The Hardest Part About Intolerance is Intolerance

Today’s heading, said by a friend, is a memorable quote for me from February. I find coping with intolerance difficult. If I orally attack an action or speech I hear as intolerable  am I not instantly being intolerant?  I become what I don’t like. I become intolerant.

How can we be sensitive to the needs of others while keeping ours and their prejudices at bay? How do we practice morality and avoid moralism?

Here is a Thomas Moore quote from his book A Religion of One’s Own.

“Moralism is a defense against morality, its opposite. Morality means acting in ways that are sensitive to the needs of the other and of the world that is in our care. Moralism is the assumption that you know what is the right behavior for everyone and that it can be itemized in a list of right and wrong that everyone should follow.”

Why do we need a defense against morality? Did Moore get it wrong? Should it not be the reverse, morality as a defense against moralism?

10 thoughts on “The Hardest Part About Intolerance is Intolerance

  1. neonwalrus March 15, 2014 / 9:06 am

    And me? I am violently opposed to violence.

    • fictionfitz March 15, 2014 / 9:37 am

      I will not be traveling south any time soon.

      • neonwalrus March 15, 2014 / 9:38 am

        ’cause you’re snowed in?

      • fictionfitz March 15, 2014 / 9:46 am

        Snow is removed from consideration, but not yet removed.

  2. Carole Webber March 15, 2014 / 9:58 am

    It is easy to adopt moralism. It is harder to practice morality
    Morality sets the pattern for good behavior. , good example does more than condemnation

    • fictionfitz March 15, 2014 / 10:01 am

      A life you reflect

  3. Gede Prama March 15, 2014 / 12:02 pm

    Very interested, Have a wonderful day friend 🙂

    • fictionfitz March 15, 2014 / 1:22 pm

      Thanks Gede, and to you as well.

  4. Jack Saunsea March 16, 2014 / 2:54 am

    Excellent questions and thought-inspiring.

    I think that the problem with morality or moralism is that everyone is the judge and authority who determines what it means to live morally. From a sociologist point of view, societies strongly attempt to create a unified code of morality that differs from culture to culture and individual to individual. Most terrorists from any nation or religion believe (I presume) that they are committing their actions of destruction for moral reasons.
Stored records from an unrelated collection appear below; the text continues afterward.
(** * ecom-web3 frontend: the orchestration logic of [App.js]

    A shallow embedding of the React component [App]
    (src/ecommerce-frontend/src/App.js): its state hooks, its asynchronous
    handlers and its render function, followed by the properties the
    specification states about them.

    - JavaScript values are the primitives the component handles
      ([undefined], [null], strings, numbers).
    - An [async] handler is a term of the effect monad [Prog]: state
      setters, [console.error], awaited axios calls, [setTimeout], and
      exceptions with [try]/[catch].
    - [exec] runs one handler invocation against a server that answers
      each request with a latency and an outcome, and records the events
      (requests issued and settled, timers set and fired) with their
      times. *)

From Stdlib Require Import String Ascii List NArith Bool Lia.
Import ListNotations.
Open Scope string_scope.

(** ** JavaScript values *)

(** A number is kept as the text JavaScript prints for it (["9.99"],
    ["12"], ["0"], ["NaN"]): the component only prints numbers, tests
    them for truthiness and passes them on. *)
Inductive JsVal : Type :=
| JUndefined
| JNull
| JStr (s : string)
| JNum (text : string).

(** Conversion in a template literal, [`${v}`]. *)
Definition to_string (v : JsVal) : string :=
  match v with
  | JUndefined => "undefined"
  | JNull => "null"
  | JStr s => s
  | JNum text => text
  end.

(** Truthiness, as tested by [v ? a : b] and [if (v)]. *)
Definition truthy (v : JsVal) : bool :=
  match v with
  | JUndefined | JNull => false
  | JStr s => negb (s =? "")
  | JNum text => negb ((text =? "0") || (text =? "NaN"))
  end.

(** ** Data of the HTTP contract *)

Record Product : Type := {
  product_id : JsVal;
  product_name : JsVal;
  product_price : JsVal
}.

(** [response.data] of [GET /api/products]. *)
Record Catalog : Type := {
  data_products : list Product;
  data_cacheStatus : JsVal
}.

(** *** [parseFloat]

    The global function of the language, on strings held as UTF-8:
    the argument is converted with [to_string], white space and line
    terminators are trimmed off its start, and the longest prefix that is
    a decimal literal (sign, digits, fraction, exponent, or [Infinity])
    gives the number; without such a prefix the result is NaN. *)

(** A number made by [parseFloat]: NaN, or the number a decimal literal
    denotes (["4.50"] and ["4.5"] denote the same number). *)
Inductive JsNumber : Type :=
| NaN
| NumberOf (literal : string).

Definition is_digit (a : ascii) : bool :=
  Nat.leb 48 (nat_of_ascii a) && Nat.leb (nat_of_ascii a) 57.

(** The digits at the head of a string, and what follows them. *)
Fixpoint digits (s : string) : string * string :=
  match s with
  | EmptyString => (EmptyString, EmptyString)
  | String a rest =>
      if is_digit a
      then let (d, r) := digits rest in (String a d, r)
      else (EmptyString, s)
  end.

(** TAB, LF, VT, FF, CR and the space. *)
Definition is_ascii_space (a : ascii) : bool :=
  let n := nat_of_ascii a in
  (Nat.leb 9 n && Nat.leb n 13) || Nat.eqb n 32.

(** The other white space and line terminators of the language, by the
    bytes of their encoding: U+1680, U+2000 to U+200A, U+2028, U+2029,
    U+202F, U+205F, U+3000, U+FEFF (three bytes each), and U+00A0 (two
    bytes). *)
Definition is_wide_space (a b c : nat) : bool :=
  (Nat.eqb a 225 && Nat.eqb b 154 && Nat.eqb c 128)
  || (Nat.eqb a 226 && Nat.eqb b 128
      && ((Nat.leb 128 c && Nat.leb c 138)
          || Nat.eqb c 168 || Nat.eqb c 169 || Nat.eqb c 175))
  || (Nat.eqb a 226 && Nat.eqb b 129 && Nat.eqb c 159)
  || (Nat.eqb a 227 && Nat.eqb b 128 && Nat.eqb c 128)
  || (Nat.eqb a 239 && Nat.eqb b 187 && Nat.eqb c 191).

Definition is_nbsp (a b : nat) : bool := Nat.eqb a 194 && Nat.eqb b 160.

(** [TrimString(s, start)]. *)
Fixpoint trim_start (s : string) : string :=
  match s with
  | EmptyString => EmptyString
  | String a rest =>
      if is_ascii_space a then trim_start rest
      else
        match rest with
        | String b rest2 =>
            if is_nbsp (nat_of_ascii a) (nat_of_ascii b)
            then trim_start rest2
            else
              match rest2 with
              | String c rest3 =>
                  if is_wide_space (nat_of_ascii a) (nat_of_ascii b) (nat_of_ascii c)
                  then trim_start rest3
                  else s
              | EmptyString => s
              end
        | EmptyString => s
        end
  end.

(** The exponent part at the head of a string ([e] or [E], an optional
    sign, at least one digit), or nothing. *)
Definition exponent_part (s : string) : string :=
  match s with
  | String e rest =>
      if Ascii.eqb e "e" || Ascii.eqb e "E"
      then
        let (sign, unsigned) :=
          match rest with
          | String c rest2 =>
              if Ascii.eqb c "+" || Ascii.eqb c "-"
              then (String c EmptyString, rest2)
              else (EmptyString, rest)
          | EmptyString => (EmptyString, rest)
          end in
        let (d, _) := digits unsigned in
        if String.eqb d "" then EmptyString else String e (sign ++ d)
      else EmptyString
  | EmptyString => EmptyString
  end.

(** The longest prefix that is an unsigned decimal literal. *)
Definition unsigned_literal (s : string) : option string :=
  if String.prefix "Infinity" s then Some "Infinity"
  else
    let (whole, after_whole) := digits s in
    match after_whole with
    | String "." after_dot =>
        let (fraction, after_fraction) := digits after_dot in
        if String.eqb whole "" && String.eqb fraction "" then None
        else Some (whole ++ "." ++ fraction ++ exponent_part after_fraction)
    | _ =>
        if String.eqb whole "" then None
        else Some (whole ++ exponent_part after_whole)
    end.

(** The longest prefix that is a decimal literal. *)
Definition decimal_literal (s : string) : option string :=
  match s with
  | String c rest =>
      if Ascii.eqb c "+" || Ascii.eqb c "-"
      then option_map (String c) (unsigned_literal rest)
      else unsigned_literal s
  | EmptyString => None
  end.

Definition parseFloat (v : JsVal) : JsNumber :=
  match decimal_literal (trim_start (to_string v)) with
  | Some literal => NumberOf literal
  | None => NaN
  end.

(** The body [{ name: productName, price: parseFloat(productPrice) }]
    handed to axios, which sends it as JSON (there NaN and the infinities
    are written [null]). *)
Record Body : Type := {
  body_name : JsVal;
  body_price : JsNumber
}.

(** [error.response.data]: absent ([null]/[undefined]), or a value whose
    [message] property reads as [m] ([JUndefined] when it has none). *)
Inductive ErrData : Type :=
| DataNullish
| DataWith (m : JsVal).

(** A rejected axios call: [error.message], and [error.response] when
    the server answered. *)
Record AxiosError : Type := {
  axios_message : string;
  axios_response : option ErrData
}.

Inductive JsError : Type :=
| AxiosErr (e : AxiosError)
| TypeError (msg : string).

Definition error_message (e : JsError) : string :=
  match e with
  | AxiosErr a => axios_message a
  | TypeError msg => msg
  end.

Definition error_response (e : JsError) : option ErrData :=
  match e with
  | AxiosErr a => axios_response a
  | TypeError _ => None
  end.

Inductive Method : Type := GET | POST | PUT | DELETE.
    How can we practice morality and avoid moralism? I think, by being completely genuine and sincere with ourselves and others. By not doing what we do because we feel like we should or ought to or are commanded to do so. Because that’s like telling someone you love them because somebody else told you should, which isn’t really love at all.

    • fictionfitz March 16, 2014 / 5:41 am

      Well said Jack, this learning of ourselves is a challenge. Community helps, but my introverted side says so does time alone.